---- Data
Lemma created_feature_is_the_persisted_one_witness :
  (exists key, p_id (examplePartial "number" "1e2") = Some key
               /\ id (createdFeature "number" "100") = toLowerCase key
               /\ matches_key_pattern key = true)
  /\ matches_key_pattern (id (createdFeature "number" "100")) = true
  /\ toLowerCase (id (createdFeature "number" "100"))
     = id (createdFeature "number" "100")
  /\ archived (createdFeature "number" "100")
     = Some (default false (p_archived (examplePartial "number" "1e2")))
  /\ includes (valueType (createdFeature "number" "100"))
       ["boolean"; "number"; "string"; "json"] = true
  /\ organization (createdFeature "number" "100") <> ""
  /\ (exists own, owner (createdFeature "number" "100") = Some (JStr own)
                  /\ own <> "")
  /\ dateCreated (createdFeature "number" "100")
     = Date_now (clockReads initialWorld)
  /\ dateUpdated (createdFeature "number" "100")
     = Date_now (S (clockReads initialWorld))
  /\ createFeature_outcome (createdFeature "number" "100") = Return tt
  /\ calls (snd (createFeatureService (examplePartial "number" "1e2")
                   initialWorld))
     = (calls initialWorld ++
        [CreateFeature (createdFeature "number" "100");
         QueueWebhook (organization (createdFeature "number" "100"))
           (getEnabledEnvironments (createdFeature "number" "100"))
           [JStr ""; or_empty (project (createdFeature "number" "100"))]
           true])%list.
Proof.
  apply (created_feature_is_the_persisted_one (examplePartial "number" "1e2")
           initialWorld).
  vm_compute. reflexivity.
Defined.

Lemma failed_creation_queues_no_webhook_witness :
  calls (snd (createFeatureService (examplePartial "json" "{bad") initialWorld))
  = calls initialWorld
  \/ exists f,
       calls (snd (createFeatureService (examplePartial "json" "{bad")
                     initialWorld))
       = (calls initialWorld ++ [CreateFeature f])%list
       /\ createFeature_outcome f
          = Throw (mkError "JSON parse error for default value").
Proof.
  apply (failed_creation_queues_no_webhook (examplePartial "json" "{bad")
           initialWorld).
  vm_compute. reflexivity.
Defined.

Lemma update_without_project_witness :
  updateFeatureService [("description", JNull); ("tags", JStr "beta")]
    showBanner "show-banner" initialWorld
  = (Return (spread showBanner [("description", JNull); ("tags", JStr "beta")]),
     {| calls := [UpdateFeature "org" "show-banner"
                    [("description", JNull); ("tags", JStr "beta")]
                    1700000000000];
        clockReads := 1; idsGiven := 0 |})
  /\ tags (spread showBanner [("description", JNull); ("tags", JStr "beta")])
     = Some (JStr "beta")
  /\ description
       (spread showBanner [("description", JNull); ("tags", JStr "beta")])
     = Some JNull
  /\ project (spread showBanner [("description", JNull); ("tags", JStr "beta")])
     = None
  /\ owner (spread showBanner [("description", JNull); ("tags", JStr "beta")])
     = Some (JStr "owner").
Proof.
  refine (update_without_project
            [("description", JNull); ("tags", JStr "beta")] showBanner
            "show-banner" initialWorld _ _ _).
  - intros k [<- | [<- | []]]; [right; left | left]; reflexivity.
  - apply NoDup_cons_2; [|apply NoDup_singleton].
    intros Hin. apply list_elem_of_singleton in Hin. discriminate.
  - left. reflexivity.
Defined.

Lemma update_with_unknown_project_witness :
  updateFeatureService [("project", JStr "nowhere")] showBanner "show-banner"
    initialWorld
  = (Throw (mkError "Project not found"),
     {| calls := [FindProjectById (JStr "nowhere") "org"];
        clockReads := 0; idsGiven := 0 |}).
Proof.
  apply (update_with_unknown_project [("project", JStr "nowhere")] showBanner
           "show-banner" initialWorld (JStr "nowhere")).
  - intros k [<- | []]. right. right. left. reflexivity.
  - reflexivity.
  - reflexivity.
  - reflexivity.
Defined.

Lemma update_with_known_project_witness :
  (exists w',
     updateFeatureService [("project", JStr "growth"); ("description", JNull)]
       showBanner "show-banner" initialWorld
     = (Return
          (spread showBanner [("project", JStr "growth"); ("description", JNull)]),
        w')
     /\ calls w'
        = [FindProjectById (JStr "growth") "org";
           UpdateFeature "org" "show-banner"
             [("project", JStr "growth"); ("description", JNull)]
             1700000000000;
           QueueWebhook "org" ["production"; "production"]
             [JStr ""; JStr "growth"] true])
  /\ project
       (spread showBanner [("project", JStr "growth"); ("description", JNull)])
     = Some (JStr "growth")
  /\ description
       (spread showBanner [("project", JStr "growth"); ("description", JNull)])
     = Some JNull.
Proof.
  destruct (update_with_known_project
              [("project", JStr "growth"); ("description", JNull)] showBanner
              "show-banner" initialWorld (JStr "growth"))
    as ((w' & Hrun & Hcalls) & Hproject & _ & Hdescription & _).
  - intros k [<- | [<- | []]]; [right; right; left | right; left]; reflexivity.
  - apply NoDup_cons_2; [|apply NoDup_singleton].
    intros Hin. apply list_elem_of_singleton in Hin. discriminate.
  - reflexivity.
  - reflexivity.
  - reflexivity.
  - reflexivity.
  - split; [|split; [exact Hproject | exact Hdescription]].
    exists w'. split; [exact Hrun|].
    rewrite Hcalls. vm_compute. reflexivity.
Defined.

Lemma update_keeps_protected_fields_witness :
  spread showBanner [("project", JStr "growth"); ("owner", JNum 7)]
  = spread showBanner [("project", JStr "growth"); ("owner", JNum 7)]
  /\ (forall k,
        In k (map fst [("project", JStr "growth"); ("owner", JNum 7)]) ->
        In k allowedKeys)
  /\ tags (spread showBanner [("project", JStr "growth"); ("owner", JNum 7)])
     = None
  /\ description
       (spread showBanner [("project", JStr "growth"); ("owner", JNum 7)])
     = None
  /\ project
       (spread showBanner [("project", JStr "growth"); ("owner", JNum 7)])
     = Some (JStr "growth")
  /\ owner (spread showBanner [("project", JStr "growth"); ("owner", JNum 7)])
     = Some (JNum 7)
  /\ id (spread showBanner [("project", JStr "growth"); ("owner", JNum 7)])
     = id showBanner
  /\ organization
       (spread showBanner [("project", JStr "growth"); ("owner", JNum 7)])
     = organization showBanner
  /\ valueType
       (spread showBanner [("project", JStr "growth"); ("owner", JNum 7)])
     = valueType showBanner
  /\ defaultValue
       (spread showBanner [("project", JStr "growth"); ("owner", JNum 7)])
     = defaultValue showBanner
  /\ archived
       (spread showBanner [("project", JStr "growth"); ("owner", JNum 7)])
     = archived showBanner
  /\ environmentSettings
       (spread showBanner [("project", JStr "growth"); ("owner", JNum 7)])
     = environmentSettings showBanner
  /\ getEnabledEnvironments
       (spread showBanner [("project", JStr "growth"); ("owner", JNum 7)])
     = getEnabledEnvironments showBanner
  /\ draft (spread showBanner [("project", JStr "growth"); ("owner", JNum 7)])
     = draft showBanner
  /\ revision
       (spread showBanner [("project", JStr "growth"); ("owner", JNum 7)])
     = revision showBanner
  /\ dateCreated
       (spread showBanner [("project", JStr "growth"); ("owner", JNum 7)])
     = dateCreated showBanner
  /\ dateUpdated
       (spread showBanner [("project", JStr "growth"); ("owner", JNum 7)])
     = dateUpdated showBanner
  /\ In (UpdateFeature (organization showBanner) "show-banner"
           [("project", JStr "growth"); ("owner", JNum 7)]
           (Date_now (clockReads initialWorld)))
        (calls (snd (updateFeatureService
                       [("project", JStr "growth"); ("owner", JNum 7)]
                       showBanner "show-banner" initialWorld)))
  /\ updateFeature_outcome (organization showBanner) "show-banner"
       [("project", JStr "growth"); ("owner", JNum 7)]
       (Date_now (clockReads initialWorld))
     = Return tt.
Proof.
  apply (update_keeps_protected_fields
           [("project", JStr "growth"); ("owner", JNum 7)] showBanner
           "show-banner" initialWorld).
  - vm_compute. reflexivity.
  - apply NoDup_cons_2; [|apply NoDup_singleton].
    intros Hin. apply list_elem_of_singleton in Hin. discriminate.
Defined.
--------
▶ **About this exercise**:
Using the listing above, show each line with the word "beta" in it.

▶ **Solution to this problem**:
  updateFeatureService [("description", JNull); ("tags", JStr "beta")]
  = (Return (spread showBanner [("description", JNull); ("tags", JStr "beta")]),
                    [("description", JNull); ("tags", JStr "beta")]
  /\ tags (spread showBanner [("description", JNull); ("tags", JStr "beta")])
     = Some (JStr "beta")
       (spread showBanner [("description", JNull); ("tags", JStr "beta")])
  /\ project (spread showBanner [("description", JNull); ("tags", JStr "beta")])
  /\ owner (spread showBanner [("description", JNull); ("tags", JStr "beta")])
            [("description", JNull); ("tags", JStr "beta")] showBanner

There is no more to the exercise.